Collective brainstorming and sharing of experiences is useful for exploring all your options, including options that you would not have otherwise acknowledged.

This is regardless of what the OP decides to do with such options. Their life, their choice, their consequences.


----------



## Girl_power (Aug 11, 2018)

Work through problems. Get a different perspective on things. I personally have identified a lot of my problems by talking through things with you people. 

I also love telling people my opinion


----------



## bobert (Nov 22, 2018)

examp said:


> Why do people come here? Do they come to find out if they are right or to be told they are right?


There are some people who come here and want everyone to agree with them. Those posters generally don't last long, and possibly went back to their bridge after getting a rise out of everyone. 

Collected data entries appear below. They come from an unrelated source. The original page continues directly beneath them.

(* ===== verification/ExtComm.v ===== *)
(** * The messages between two peers on the wire ([ExtComm] of [trinci-node/src/artifacts/messages.rs])

    A request or a response is the whole of a stream: it is written at once, and the stream is
    closed; the other side reads until the stream ends. *)

From stdpp Require Import base gmap strings list fin_maps.
From S2P Require Import Prelude.
Open Scope Z_scope.

Module ExtComm.
Definition protocol : string := "/ExtComm/1.0.0".

Inductive error : Type :=
| UnexpectedEof (msg : string)
| Io.

(** What [FramedRead] gives of a stream, frame after frame, until it ends: bytes as they arrive, or an
    error of the stream *)
Inductive frame : Type :=
| Bytes (l : list Z)
| Failed.

(** The loop ends at an error as at the end. *)
Fixpoint read_frames (frames : list frame) : list Z :=
  match frames with
  | Bytes bytes :: frames => bytes ++ read_frames frames
  | Failed :: _ | [] => []
  end.

Definition read_message (frames : list frame) : Result (list Z) error :=
  match read_frames frames with
  | [] => Err (UnexpectedEof "Received empty frame")
  | buffer => Ok buffer
  end.

Definition read_request : list frame -> Result (list Z) error := read_message.
Definition read_response : list frame -> Result (list Z) error := read_message.

(** A sink takes what is sent ([None]: the send or the closing fails), and the stream ends. *)
Definition write_message (sink : list Z -> option (list Z)) (data : list Z) : Result (list Z) error :=
  match sink data with Some written => Ok written | None => Err Io end.
Definition write_request : (list Z -> option (list Z)) -> list Z -> Result (list Z) error := write_message.
Definition write_response : (list Z -> option (list Z)) -> list Z -> Result (list Z) error := write_message.

(** The ways in which bytes arrive: in frames of any sizes until the end, or until an error after some of
    them *)
Inductive arrives : list Z -> list frame -> Prop :=
| arrives_end : arrives [] []
| arrives_frame l data frames : arrives data frames -> arrives (l ++ data) (Bytes l :: frames).

Inductive cut_short : list Z -> list frame -> Prop :=
| cut_here data frames : cut_short data (Failed :: frames)
| cut_later l data frames : cut_short data frames -> cut_short (l ++ data) (Bytes l :: frames).

Lemma read_frames_arrives data frames : arrives data frames -> read_frames frames = data.
Proof. induction 1 as [|l data frames _ IH]; [done|]. cbn. by rewrite IH. Qed.

Lemma read_frames_cut data frames : cut_short data frames -> read_frames frames `prefix_of` data.
Proof.
  induction 1 as [data frames|l data frames _ [rest IH]]; [apply prefix_nil|]. cbn. exists rest. by rewrite IH, app_assoc.
Qed.

(** Whatever the sizes of the frames in which it arrives, a message that is not empty is read as it
    was written, and an empty one is refused; when the stream fails on the way, what is read is a part of the
    message from its start, taken for the whole unless it is empty. *)
Theorem message_roundtrip sink data written frames :
  (forall l, sink l = Some l) -> write_message sink data = Ok written ->
  (arrives written frames -> data <> [] -> read_message frames = Ok data) /\
  (arrives written frames -> data = [] -> is_err (read_message frames) = true) /\
  (cut_short written frames -> forall l, read_message frames = Ok l -> l `prefix_of` data /\ l <> []).
Proof.
  intros Hs. unfold write_message. rewrite Hs. intros [= <-]. unfold read_message. split_and!.
  - intros ->%read_frames_arrives Hd. by destruct data.
  - intros ->%read_frames_arrives ->. done.
  - intros H%read_frames_cut l Hl. destruct (read_frames frames); [done|]. injection Hl as <-. done.
Qed.

(** A request that is cut by an error is taken for a shorter one. *)
Lemma error_taken_for_end : read_request [Bytes [1; 2]; Failed; Bytes [3]] = Ok [1; 2].
Proof. reflexivity. Qed.

Lemma message_roundtrip_witness : read_message [Bytes [1]; Bytes []; Bytes [2; 3]] = Ok [1; 2; 3].
Proof.
  refine (proj1 (message_roundtrip (fun l => Some l) [1; 2; 3] [1; 2; 3] [Bytes [1]; Bytes []; Bytes [2; 3]] _ _) _ _).
  - reflexivity.
  - reflexivity.
  - apply (arrives_frame [1] [2; 3]), (arrives_frame [] [2; 3]), (arrives_frame [2; 3] []), arrives_end.
  - discriminate.
Defined.
End ExtComm.
(** Weights outside the simplex: [lamb = 2], [alph = 0], [beta = -1]. *)
Lemma mixture_1_1_weights l a b :
  mixture (Toy.model l a b) 1 1 [1; 2; 0; 3; 1]
  = Ok (l * (2 / 4) + a * (23 / 28) + b * (1 / 3)
        + (1 - l - a - b) * (6 / 6))%R.
Proof.
  unfold mixture.
  by rewrite ToyMixtures.term_likelihood_1_1,
             ToyScores.doc_transform_1_1,
             ToyMixtures.col_transform_1, ToyMixtures.bg_likelihood_1.
Qed.

Definition score_invalid : R :=
  (0 + ln (2 * (2 / 4) + 0 * (23 / 28) + -1 * (1 / 3)
           + (1 - 2 - 0 - -1) * (6 / 6)))%R.

Lemma score_invalid_weights :
  score (Toy.model 2 0 (-1)) 1 [1] = Ok score_invalid.
Proof.
  rewrite (score_unfold _ 1 [1] "D1" [1; 2; 0; 3; 1]) by reflexivity.
  cbn [foldM]. rewrite mixture_1_1_weights. cbn [mbind res_bind].
  rewrite math_log_Ok; [reflexivity | lra].
Qed.

Lemma score_invalid_nonzero : score_invalid ≠ 0%R.
Proof.
  unfold score_invalid.
  set (x := (2 * (2 / 4) + 0 * (23 / 28) + -1 * (1 / 3)
             + (1 - 2 - 0 - -1) * (6 / 6))%R).
  assert (ln x < ln 1)%R as Hlt by (apply ln_increasing; unfold x; lra).
  rewrite ln_1 in Hlt. lra.
Qed.

Definition data_invalid : run_data := [("q1", [(score_invalid, "D1")])].

Lemma run_invalid_weights :
  run Toy.write_run (Toy.model 2 0 (-1)) "GLM"
    (Some [("q1", [1])]) Toy.fs
  = (Ok (Some data_invalid),
     {| pkl_doc_sim_sums := Some Toy.doc_sim_sum;
        pkl_col_Nt := Some (Toy.col_Nt, Toy.sum_nT);
        files := {[ run_out_path "GLM"
                    := Toy.write_run "GLM" data_invalid 1000%nat ]} |}).
Proof.
  rewrite run_fresh by reflexivity. unfold run_doc_col. cbn [foldM].
  change (dict_get (queries (Toy.model 2 0 (-1))) "q1") with (Some [1]).
  cbn [getitem mbind res_bind].
  change (document (index (Toy.model 2 0 (-1))) 1)
    with (Ok ("D1", [1; 2; 0; 3; 1]) : res (string * list Z)).
  cbn [mbind res_bind].
  rewrite (run_pair_recorded _ "q1" [1] 1 "D1" _ score_invalid);
    [ | reflexivity | apply score_invalid_weights
      | apply score_invalid_nonzero ].
  reflexivity.
Qed.

End ToyRuns.

(** The executed run of the example over the candidates 1, 3, 4 and 2 of
    query [q1]. *)
Module ToyFloatRuns.
Import GeneralizedLanguageModel.

Lemma is_zero_zero : ToyFloats.is_zero ToyFloats.zero = true.
Proof. unfold ToyFloats.is_zero, ToyFloats.zero. by destruct (Req_dec_T 0 0). Qed.
(** X19.  In the summary printed for the records of a detection, the count
    of TEMPORAL conflicts is always 0, and the counts of SPATIAL and of
    SPATIOTEMPORAL conflicts add up to the total, the number of records:
    every record has exactly one of these two types.  The counts are left
    out only for an empty list of records. *)
Theorem summary_counts (self : ConflictDetector) (primary_path : Path)
    (flights : list Path) (records : list Conflict) :
  detect_all_conflicts self primary_path flights = Ok records ->
  match print_conflict_summary records with
  | Some summary =>
      temporal_count summary = 0%Z
      /\ (spatial_count summary + spatiotemporal_count summary
          = Z.of_nat (total_count summary))%Z
      /\ total_count summary = length records
  | None => records = []
  end.
Proof.
  intros Hrun.
  assert (Htypes : Forall (fun c => conflict_type c = "SPATIAL"%string
                                    \/ conflict_type c = "SPATIOTEMPORAL"%string) records).
  { apply Forall_forall. intros c Hc.
    destruct (detection_origin _ _ _ _ _ Hrun Hc) as (drone & rs & _ & Hrs & Hcrs).
    by eapply record_type. }
  destruct (counts_of_types records Htypes) as [H0 H1].
  destruct records as [|c records]; [reflexivity|].
  simpl. auto.
Qed.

There are some people who come here to have other people confirm their suspicions or choices. If they have 20 people telling them that yes, their spouse does suck then may get the boost they need to do something about it. 

There are some people who are looking for outside opinions because friends and family are biased, or they don't want to share with others. 

There are some people who just want more opinions or to bounce ideas off of a group of people. 

There are some people who have no support systems and are looking for one, whatever that means for them.

There are some people who vent through writing and a forum is a huge help for them. 

There are some people who are just bored and seem to want to socialize.

It's not like there is one answer for everyone.


----------



## Max.HeadRoom (Jun 28, 2014)

I came here to explore the crazy thoughts I was having. Mid life crises, I did not want to blow up my life & needed different tools and thinking. 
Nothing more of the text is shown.